There is a lot of information available online with more details about ancient Ostia. These were my two favorite resources: Rick Steve’s article and this Ostia Antica website. Before we left home, we printed out this guide and brought it with us. It was invaluable, as it described the history and a walk-through of everything there is to see in Ostia Antica.
Ostia Antica is only a few miles south of Rome and easily reachable by car. There is also a train line that gets you within a five-minute walk. The excavations can certainly provide an entire day’s worth of exploration, and the price of admission is very reasonable: only 9 euros. There is a museum, cafeteria, restrooms, and gift shop, but you will spend most of your time outdoors, so be sure to use sunscreen. It is so fascinating, you will not realize how much time has passed as you walk through the ruins! Ostia was a large city, so you can easily spend hours here and sometimes not even see anyone else. We went in May and enjoyed sunshine and wonderful breezes from the sea. Absolutely enjoyable and oh so interesting!
Here’s a computer reconstruction of what Ostia might have looked like in its day:
And here’s a collage of the photos we took while we walked through the streets of ancient Ostia Antica. I hope you get to visit it someday too!
By early afternoon, we were getting warm and hungry, so we headed to our next destination–another Roman temple of sorts–this one not ancient at all. In fact it was still under construction.

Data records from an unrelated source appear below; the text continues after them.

(** Descending absolute correlation, NaN lowest, ties broken by the
    names of the pair. *)
Definition before (t u : triple) : bool :=
  let x := abs_corr t in
  let y := abs_corr u in
  if is_nan x then is_nan y && names_before t u
  else is_nan y || (y <? x)%float || ((x =? y)%float && names_before t u).

Fixpoint insert (t : triple) (l : list triple) : list triple :=
  match l with
  | [] => [t]
  | u :: rest => if before t u then t :: l else u :: insert t rest
  end.

Definition sort (cands : list triple) : list triple := fold_right insert [] cands.

(** The top three with ties broken by name. *)
Definition top3_by_name (c : DataFrame) : list triple := take 3 (sort (candidates c)).

(** The top three pairs when the ranking is made on the unrounded
    coefficients. *)
Definition top3_full_precision (current_df : DataFrame) : list (label * label) :=
  map pair_names (take 3 (ranking (candidates (corr current_df)))).

End Claimed.

(** ** NaN in a ranking *)

(** The ranked values that are NaN come last. *)
Definition nan_last (ts : list triple) : Prop :=
  forall i j, (i < j < length ts)%nat ->
    is_nan (nth i ts no_triple).2 = true -> is_nan (nth j ts no_triple).2 = true.

(** The candidates that are numbers. *)
Definition numbers (ts : list triple) : list triple :=
  List.filter (fun t : triple => negb (is_nan t.2)) ts.

(** The candidates without a coefficient, in their order. *)
Definition nans (ts : list triple) : list triple :=
  List.filter (fun t : triple => is_nan t.2) ts.

(** The pair [t] involves the field [a]. *)
Definition involves (a : string) (t : triple) : Prop :=
  t.1.1 = LStr a \/ t.1.2 = LStr a.

(** ** Notions used in the proofs *)

(** The number of rows [get_recent_df] keeps of a table of 74. *)
Definition clamp (n lo hi : Z) : Z := Z.min (Z.max n lo) hi.

(** The result of a run that shows [o], or raises when [o] is undefined,
    and only adds objects to the heap. *)
Definition shows {rng_state : Type} (σ : @state rng_state)
    (res : option (unit * @state rng_state)) (o : option (list output)) : Prop :=
  match o with
  | Some out => exists objs, res = Some (tt, mkState (rng σ) (heap σ ++ objs) (df_all σ) out)
  | None => res = None
  end.

Module FloatSpec.

(** Floats that are not NaN are ordered like the triples [rank]: the
    class of the number, then exponent and mantissa. *)
Definition rank (x : spec_float) : Z * Z * Z :=
  match x with
  | S754_nan => (3, 0, 0)
  | S754_infinity true => (-2, 0, 0)
  | S754_infinity false => (2, 0, 0)
  | S754_zero _ => (0, 0, 0)
  | S754_finite true m e => (-1, - e, Z.neg m)
  | S754_finite false m e => (1, e, Z.pos m)
  end.

Definition lex_lt (a b : Z * Z * Z) : Prop :=
  a.1.1 < b.1.1 \/
  (a.1.1 = b.1.1 /\ (a.1.2 < b.1.2 \/ (a.1.2 = b.1.2 /\ a.2 < b.2))).

Definition frank (x : float) : Z * Z * Z := rank (Prim2SF x).

Definition zero_or_nan (x : float) : Prop :=
  (exists s, Prim2SF x = S754_zero s) \/ Prim2SF x = S754_nan.

(** A finite number other than zero, and a zero of either sign. *)
Definition is_number (x : float) : Prop := exists s m e, Prim2SF x = S754_finite s m e.
Definition is_null (x : float) : Prop := exists s, Prim2SF x = S754_zero s.

End FloatSpec.

Module SortSpec.

(** The prefix built by the insertion sort of [v], read backwards, is in
    ascending order. *)
Definition rev_sorted (v : list float) (acc : list nat) : Prop :=
  StronglySorted (fun a b => asc_before v b a) acc.

(** The positions of the numbers and of the NaN of [items]. *)
Definition keep (items : list float) (i : nat) : bool := negb (is_nan (nth i items nan)).
Definition non_nan_idx (items : list float) : list nat :=
  List.filter (keep items) (seq 0 (length items)).
Definition nan_idx (items : list float) : list nat :=
  List.filter (fun i => negb (keep items i)) (seq 0 (length items)).

End SortSpec.

Module CorrSpec.

Import Corr.

(** On the diagonal, the three sums are one. *)
Definition diagonal (a : acc) : Prop :=
  meanx a = meany a /\ ssqdm_x a = ssqdm_y a /\ covxy a = ssqdm_x a.

(** No observation, no sum. *)
Definition counted (a : acc) : Prop :=
  0 <= nobs a /\ (nobs a = 0 -> ssqdm_x a = 0%float).

(** With finite values throughout, the sums for [x] (and for [y]) in the
    loop over a pair are those of the column alone. *)
Definition agree_x (a b : acc) : Prop :=
  nobs a = nobs b /\ meanx a = meanx b /\ ssqdm_x a = ssqdm_x b.

Definition agree_y (a c : acc) : Prop :=
  nobs a = nobs c /\ meany a = meanx c /\ ssqdm_y a = ssqdm_x c.

End CorrSpec.

(** The column holds one value throughout ([==] of floats). *)
Definition constant (x : list float) : bool :=
  forallb (fun y => (y =? hd nan x)%float) x.

(** ** The size of the subset *)

(** The number of records [get_recent_df n] keeps of a table of [size]
    records: [n], raised to 2, and no more than there are. *)
Definition kept (n : Z) (size : nat) : nat := Nat.min (Z.to_nat (Z.max n 2)) size.

(** A table of one record. *)
Definition single_record : DataFrame :=
  supply_table (range_index 1) [12%float] [300%float] [6%float] [85%float] [28%float].

(** The fields whose mean the narrative quotes. *)
Definition quoted_fields : list string :=
  ["Supplier_Lead_Time"; "Inventory_Levels"; "Delivery_Performance"]%string.

(** ** The stream of draws *)

Section Draws.

Context {rng_state : Type}.
Variable init_by_seed : Z -> rng_state.
Variable legacy_gauss : rng_state -> float * rng_state.

(** The first [n] standard normal draws from the state [s], and the
    state they leave. *)
Fixpoint gauss_draws (n : nat) (s : rng_state) : list float :=
  match n with
  | O => []
  | S k => let (g, s1) := legacy_gauss s in g :: gauss_draws k s1
  end.

Fixpoint after_draws (n : nat) (s : rng_state) : rng_state :=
  match n with
  | O => s
  | S k => after_draws k (snd (legacy_gauss s))
  end.

(** The draw number [j] (from 0) after seeding with 42. *)
Definition draw_number (j : nat) : float :=
  nth j (gauss_draws (5 * n_rows) (init_by_seed RND)) nan.

End Draws.

(** * Properties *)

(** ** Running statements *)

Section Run.

Context {rng_state : Type}.
Implicit Types (σ : @state rng_state) (h : list object).

Lemma bind_run {A B} (m : M A) (k : A -> M B) σ :
  (x ← m; k x) σ = match m σ with Some (x, σ') => k x σ' | None => None end.
Proof. reflexivity. Qed.

Lemma resolve_own h l d : h !! l = Some (Own d) -> resolve h l = Some d.
Proof. intros H. unfold resolve. now rewrite H. Qed.

Lemma resolve_app h h' l d : resolve h l = Some d -> resolve (h ++ h') l = Some d.
Proof.
  unfold resolve. intros H.
  destruct (h !! l) as [o|] eqn:E; [|discriminate].
  rewrite (lookup_app_l_Some _ _ _ _ E).
  destruct o as [d0|b lo hi]; [exact H|].
  destruct (h !! b) as [ob|] eqn:Eb; [|discriminate].
  now rewrite (lookup_app_l_Some _ _ _ _ Eb).
Qed.

Lemma lookup_fresh h (o : object) : (h ++ [o]) !! length h = Some o.
Proof. rewrite lookup_app_r by lia. now rewrite Nat.sub_diag. Qed.

Lemma resolve_fresh_own h d : resolve (h ++ [Own d]) (length h) = Some d.
Proof. apply resolve_own, lookup_fresh. Qed.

When the building of this temple was announced on April 4, 2008, Italian members of The Church of Jesus Christ of Latter-Day Saints met the announcement “with the animated cheering and enthusiasm you might expect to see in a sports arena during a last-second win”, explained President Massimo De Feo, president of the Rome Italy Stake. Members of the Church all over the world could not fail to recognize the significance of an LDS temple being built in Italy, especially in Rome, where some of Jesus’ disciples bore witness of His gospel. If you’d like to know more about why temples are so important, click here. As members of the Church, we were also interested in checking in on the temple’s progress. Here’s what it looked like the day we arrived in May 2014:
There have been a lot of construction delays since then, and the temple is still not completed. The projected finish date for the entire temple complex is now expected to be sometime in 2016. But this is what it will look like when it is finished:
What will the complex include? A temple, a large meetinghouse, a Visitors’ Center with reproductions of Bertel Thorvaldsen’s Christus statue and the twelve apostles made of Carerra marble, a Family History Center (genealogy research), a lodging facility, and gardens designed to be peaceful and attractive so that one can feel joy and ponder on the beauty of God’s creations. Here’s an amazing video about the Rome LDS temple and the re-creation of Thorvaldsen’s statues.

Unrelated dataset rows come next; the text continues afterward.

(** * lwe::mem::pool — a fixed-size chunk allocator, embedded over a flat heap

    The allocator of [pool.hh] / [pool.inl] lays chunks out by raw pointer
    arithmetic inside one aligned allocation per block and overlays the
    free list on the chunk storage.  The embedding therefore keeps a flat,
    word-granular heap: every [block] field and every chunk word is a cell
    of the same address space, so that a store through a chunk pointer and
    a store through a [block*] hit the same cell when the addresses agree.

    - pointers and [size_t] are 64-bit (a pointer takes 8 bytes: pool.hh
      notes that the four pointers of a block take 32 bytes on x64);
      arithmetic wraps modulo [2^64];
    - a load from, or a store to, an address that no live allocation
      covers is a fault, as is a load of a cell never written;
    - the raw memory backend is an oracle: each [construct] is given the
      address the backend would hand out (0 when it fails);
    - template parameter [T] is the default [void]: no object is built or
      destroyed in the chunk;
    - the pool objects live outside the block heap and are addressed by
      their [this] pointer;
    - the alignment utility, the idle deque, the cross-owner queue and the
      backend are not among the sources and follow the interface the
      specification gives for them;
    - the [statics] facade, three functions that forward to one
      thread-local pool object, is left out: what holds of a pool object
      holds of that one.

    The first part holds the embedding and the scenarios that the results
    speak about; the second part holds the lemmas on single operations
    (what one run of get, set, construct, recycle, destruct does to the
    heap), frame properties, termination of the loops, and then the
    results, one section per subject, followed by what the operations
    leave alone, what they do on blocks whose chunks lie behind the
    header, and what destruct, cleanup and the destructor leave behind. *)

From stdpp Require Import gmap list.
From Stdlib Require Import ZArith Lia.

While we were visiting the temple, we noticed a nearby IKEA store. I may be revealing some of my quirks, but IKEA is one of my favorite stores. I just had to go visit! We decided to take advantage of their inexpensive cafeteria and gelato-dispensing machine and grab a late lunch. Half the fun of eating in another country is finding unique places to eat, and IKEA certainly qualified. Sure wish they had one of those gelato machines in my San Diego IKEA!

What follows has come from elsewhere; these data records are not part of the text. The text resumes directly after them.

(** * ArchiCAD IFC plug-in: the job guard, the command router and the
      WebSocket session, embedded from the C++ sources

    Sources embedded here:
    - [Src/ConversionHandler.cpp]  (the single-flight job guard),
    - [Src/IFC_To_Archicad.cpp]    (the add-on commands and the router),
    - [Src/WebSocketServer.cpp]    (sessions, command extraction, JSON escaping).

    Conventions.
    - [std::string] is [string]; a [char] read as a number is a signed
      8-bit value (the plug-in is built with MSVC, see [<Windows.h>]).
    - [size_t] positions returned by [std::string::find] are [option nat],
      [None] standing for [std::string::npos]; [npos + 1] wraps to [0].
    - The three static flags of [ConversionHandler] are shared between the
      host thread and the network thread, so code touching them is written
      in a small resumption monad [Prog] whose constructors are the single
      loads and stores; [run] executes a program alone, [interleave]
      executes two programs under a schedule.
    - Results of host API calls come from an oracle record.
    - Console output ([std::cout], [std::cerr], [DebugLog]) is not modelled. *)

From Stdlib Require Import String Ascii List ZArith Bool Arith Lia.
From Stdlib Require Import DecimalString.
Import ListNotations.

Local Open Scope string_scope.
Local Open Scope list_scope.

(* ================================================================== *)
(** * Host API results *)

Definition GSErrCode := Z.
Definition NoError : GSErrCode := 0%Z.

(** What a call that may throw does. *)
Inductive Outcome (A : Type) : Type :=
| Returns (a : A)
| ThrowsStd (what : string)          (* caught by [catch (const std::exception& e)] *)
| ThrowsOther.                       (* caught only by [catch (...)] *)

Arguments Returns {A} a.
Arguments ThrowsStd {A} what.
Arguments ThrowsOther {A}.

(** [std::to_string] on an [int]. *)
Definition to_string (z : Z) : string := NilZero.string_of_int (Z.to_int z).

Inductive ApiCall : Type :=
| ProjectOperation_Close
| ProjectOperation_Open (fileType : string) (path : string)
| ProjectOperation_Save (fileType : string) (path : string)
| ProjectOperation_NewProject.

(** What the host thread does that can be seen from outside the handler. *)
Inductive Obs : Type :=
| Progress (percent : Z) (message : string)       (* a call of [onProgress] *)
| Call (api : ApiCall) (result : Outcome GSErrCode)
| Sleep (ms : nat).

(** The oracle for one conversion: what each host call answers.  The
    statements of a conversion that are not listed here (string and
    location copies, the progress callback) are taken not to throw. *)
Record HostEnv : Type := {
  fileStatus  : Outcome GSErrCode;          (* building the location and [IO::File::GetStatus] *)
  closeBefore : Outcome GSErrCode;          (* [ACAPI_ProjectOperation_Close] before opening *)
  openProject : Outcome GSErrCode;          (* [ACAPI_ProjectOperation_Open] *)
  translators : Outcome (GSErrCode * nat);  (* [GetIFCExportTranslatorsList]: code, list size *)
  prepareSave : Outcome unit;               (* building the output location *)
  saveProject : Outcome GSErrCode;          (* [ACAPI_ProjectOperation_Save] *)
  closeAfter  : Outcome GSErrCode;          (* the close of the cleanup *)
  newProject  : Outcome GSErrCode           (* [ACAPI_ProjectOperation_NewProject] *)
}.

(* ================================================================== *)
(** * The static state of [ConversionHandler] *)

Record HandlerState : Type := {
  s_currentJobId : string;
  s_conversionInProgress : bool;
  s_shouldCancel : bool
}.

(** Static member initialization (ConversionHandler.cpp, lines 29-31). *)
Definition initial_state : HandlerState :=
  {| s_currentJobId := ""; s_conversionInProgress := false; s_shouldCancel := false |}.

Definition set_inProgress (b : bool) (s : HandlerState) : HandlerState :=
  {| s_currentJobId := s_currentJobId s; s_conversionInProgress := b;
     s_shouldCancel := s_shouldCancel s |}.

Definition set_jobId (j : string) (s : HandlerState) : HandlerState :=
  {| s_currentJobId := j; s_conversionInProgress := s_conversionInProgress s;
     s_shouldCancel := s_shouldCancel s |}.

Definition set_cancel (b : bool) (s : HandlerState) : HandlerState :=
  {| s_currentJobId := s_currentJobId s;
     s_conversionInProgress := s_conversionInProgress s; s_shouldCancel := b |}.

(** The job guard is Idle when no conversion is flagged and no id is kept. *)
Definition Idle (s : HandlerState) : Prop :=
  s_conversionInProgress s = false /\ s_currentJobId s = "".

(* ================================================================== *)
(** * Programs over the shared flags *)

Inductive Prog (R : Type) : Type :=
| Ret (r : R)
| LoadInProgress (k : bool -> Prog R)
| LoadJobId (k : string -> Prog R)
| LoadCancel (k : bool -> Prog R)
| StoreInProgress (b : bool) (k : Prog R)
| StoreJobId (j : string) (k : Prog R)
| StoreCancel (b : bool) (k : Prog R)
| Emit (o : Obs) (k : Prog R).

Arguments Ret {R} r.
Arguments LoadInProgress {R} k.
Arguments LoadJobId {R} k.
Arguments LoadCancel {R} k.
Arguments StoreInProgress {R} b k.
Arguments StoreJobId {R} j k.
Arguments StoreCancel {R} b k.
Arguments Emit {R} o k.

Fixpoint bind {A B : Type} (p : Prog A) (f : A -> Prog B) : Prog B :=
  match p with
  | Ret a => f a
  | LoadInProgress k => LoadInProgress (fun b => bind (k b) f)
  | LoadJobId k => LoadJobId (fun j => bind (k j) f)
  | LoadCancel k => LoadCancel (fun b => bind (k b) f)
  | StoreInProgress b k => StoreInProgress b (bind k f)
  | StoreJobId j k => StoreJobId j (bind k f)
  | StoreCancel b k => StoreCancel b (bind k f)
  | Emit o k => Emit o (bind k f)
  end.

Declare Scope prog_scope.
Delimit Scope prog_scope with prog.
Notation "x <- p ;; q" := (bind p (fun x => q))
  (at level 61, p at next level, right associativity) : prog_scope.
Notation "p ;; q" := (bind p (fun _ => q))
  (at level 61, right associativity) : prog_scope.

Definition emit (o : Obs) : Prog unit := Emit o (Ret tt).
Definition store_inProgress (b : bool) : Prog unit := StoreInProgress b (Ret tt).
Definition store_jobId (j : string) : Prog unit := StoreJobId j (Ret tt).
Definition store_cancel (b : bool) : Prog unit := StoreCancel b (Ret tt).
Definition load_inProgress : Prog bool := LoadInProgress Ret.
Definition load_jobId : Prog string := LoadJobId Ret.

(** One atomic step of a program: the new program, the new state and what
    was observed; [None] when the program has returned. *)
Definition step {R : Type} (p : Prog R) (s : HandlerState)
  : option (Prog R * HandlerState * list Obs) :=
  match p with
  | Ret _ => None
  | LoadInProgress k => Some (k (s_conversionInProgress s), s, [])
  | LoadJobId k => Some (k (s_currentJobId s), s, [])
  | LoadCancel k => Some (k (s_shouldCancel s), s, [])
  | StoreInProgress b k => Some (k, set_inProgress b s, [])
  | StoreJobId j k => Some (k, set_jobId j s, [])
  | StoreCancel b k => Some (k, set_cancel b s, [])
  | Emit o k => Some (k, s, [o])
  end.

(** A program running alone, to its end. *)
Fixpoint run {R : Type} (p : Prog R) (s : HandlerState)
  : R * HandlerState * list Obs :=
  match p with
  | Ret r => (r, s, [])
  | LoadInProgress k => run (k (s_conversionInProgress s)) s
  | LoadJobId k => run (k (s_currentJobId s)) s
  | LoadCancel k => run (k (s_shouldCancel s)) s
  | StoreInProgress b k => run k (set_inProgress b s)
  | StoreJobId j k => run k (set_jobId j s)
  | StoreCancel b k => run k (set_cancel b s)
  | Emit o k => let '(r, s', l) := run k s in (r, s', o :: l)
  end.

Definition result_of {R : Type} (x : R * HandlerState * list Obs) : R := fst (fst x).
Definition state_of {R : Type} (x : R * HandlerState * list Obs) : HandlerState := snd (fst x).
Definition log_of {R : Type} (x : R * HandlerState * list Obs) : list Obs := snd x.

(** Two threads over the same flags.  [true] in the schedule lets the
    first thread take one atomic step, [false] the second; a thread that
    has returned does not move.  When the schedule is used up the first
    thread runs to its end, then the second. *)
Record Joint (A B : Type) : Type := {
  res1 : A; log1 : list Obs;
  res2 : B; log2 : list Obs;
  final : HandlerState
}.
Arguments res1 {A B} j.
Arguments log1 {A B} j.
Arguments res2 {A B} j.
Arguments log2 {A B} j.
Arguments final {A B} j.

Fixpoint interleave {A B : Type} (sched : list bool) (p : Prog A) (q : Prog B)
  (s : HandlerState) (lp lq : list Obs) : Joint A B :=
  match sched with
  | [] =>
      let '(a, s1, l1) := run p s in
      let '(b, s2, l2) := run q s1 in
      {| res1 := a; log1 := lp ++ l1; res2 := b; log2 := lq ++ l2; final := s2 |}
  | true :: sched' =>
      match step p s with
      | Some (p', s', o) => interleave sched' p' q s' (lp ++ o) lq
      | None => interleave sched' p q s lp lq
      end
  | false :: sched' =>
      match step q s with
      | Some (q', s', o) => interleave sched' p q' s' lp (lq ++ o)
      | None => interleave sched' p q s lp lq
      end
  end.

(* ================================================================== *)
(** * ConversionHandler.cpp *)

Module ConversionHandler.

Local Open Scope prog_scope.
Local Open Scope Z_scope.

(** [if (onProgress) onProgress(percent, message);] where [hasCallback]
    says whether a callback was passed.  The callback the add-on commands
    pass only prints and broadcasts; it is an observation here. *)
Definition onProgress (hasCallback : bool) (percent : Z) (message : string) : Prog unit :=
  if hasCallback then emit (Progress percent message) else Ret tt.

(** The handlers at the end of the outer [try] block (lines 235-245 and
    425-435): report, then fall through to the cleanup label. *)
Definition outer_catch {A : Type} (cb : bool) (o : Outcome A) : Prog bool :=
  match o with
  | ThrowsStd what => onProgress cb 0 ("Error: " ++ what) ;; Ret false
  | _ => onProgress cb 0 "Error: Unknown exception" ;; Ret false
  end.

(** [ACAPI_ProjectOperation_Close] inside its own [try]/[catch (...)]
    (lines 99-109): the sleep is skipped when the call throws, the error
    code is only logged. *)
Definition close_before (env : HostEnv) : Prog unit :=
  emit (Call ProjectOperation_Close (closeBefore env)) ;;
  match closeBefore env with
  | Returns _ => emit (Sleep 500)
  | _ => Ret tt
  end.

(** Lines 247-267 (and 437-457): the code after the label [error:]. *)
Definition cleanup_after_conversion (env : HostEnv) : Prog unit :=
  emit (Call ProjectOperation_Close (closeAfter env)) ;;
  emit (Call ProjectOperation_NewProject (newProject env)) ;;   (* OpenBlankTemplate() *)
  store_inProgress false ;;
  store_jobId "".

(** The [try] block of [ConvertPlnToIfc] (lines 77-245); the result is the
    value of [success] on reaching the label [error:]. *)
Definition pln_try (env : HostEnv) (cb : bool) (plnPath outputPath : string) : Prog bool :=
  match fileStatus env with
  | Returns st =>
      if negb (st =? NoError) then
        onProgress cb 0 "Error: Cannot access .pln file" ;; Ret false
      else
        onProgress cb 20 "Closing current project" ;;
        close_before env ;;
        onProgress cb 30 "Opening .pln project" ;;
        emit (Call (ProjectOperation_Open "APIFType_PlanFile" plnPath) (openProject env)) ;;
        match openProject env with
        | ThrowsStd what =>
            onProgress cb 0 ("Exception opening project: " ++ what) ;; Ret false
        | ThrowsOther =>
            onProgress cb 0 "Unknown exception opening project" ;; Ret false
        | Returns err =>
            if negb (err =? NoError) then
              onProgress cb 0 ("Error opening .pln file. Code: " ++ to_string err) ;; Ret false
            else
              onProgress cb 50 "Preparing IFC export" ;;
              match translators env with
              | Returns (translatorErr, count) =>
                  if negb (translatorErr =? NoError) || Nat.eqb count 0 then
                    onProgress cb 0 "Error: No IFC translators available" ;; Ret false
                  else
                    onProgress cb 70 "Exporting to IFC" ;;
                    match prepareSave env with
                    | Returns _ =>
                        emit (Call (ProjectOperation_Save "APIFType_IfcFile" outputPath)
                                   (saveProject env)) ;;
                        match saveProject env with
                        | ThrowsStd what =>
                            onProgress cb 0 ("Exception saving IFC: " ++ what) ;; Ret false
                        | ThrowsOther =>
                            onProgress cb 0 "Unknown exception saving IFC" ;; Ret false
                        | Returns saveErr =>
                            if negb (saveErr =? NoError) then
                              onProgress cb 0 ("Error saving IFC file. Code: " ++ to_string saveErr) ;;
                              Ret false
                            else
                              onProgress cb 100 "Conversion completed successfully" ;;
                              Ret true
                        end
                    | thrown => outer_catch cb thrown
                    end
              | thrown => outer_catch cb thrown
              end
        end
  | thrown => outer_catch cb thrown
  end.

Since we were flying out of Italy the next day, we needed to head back towards the Ancona airport. We enjoyed a relatively short drive from Rome to the east coast of Italy and settled for the night in a rather obscure little coastal town called Porto Sant’Elpidio. I chose a modest seaside resort because it had free parking, free wifi, an onsite restaurant, and cottages with kitchens. The rates at Villagio Mimose were also very affordable–only 116 euros total for a 2-bedroom cottage. We walked along the promenade and opted for a “toe-dip” in the freezing Adriatic Sea as we watched the sun set. It brought with it a certain melancholy as we knew we’d be leaving Italy soon. Ciao for now, Italy!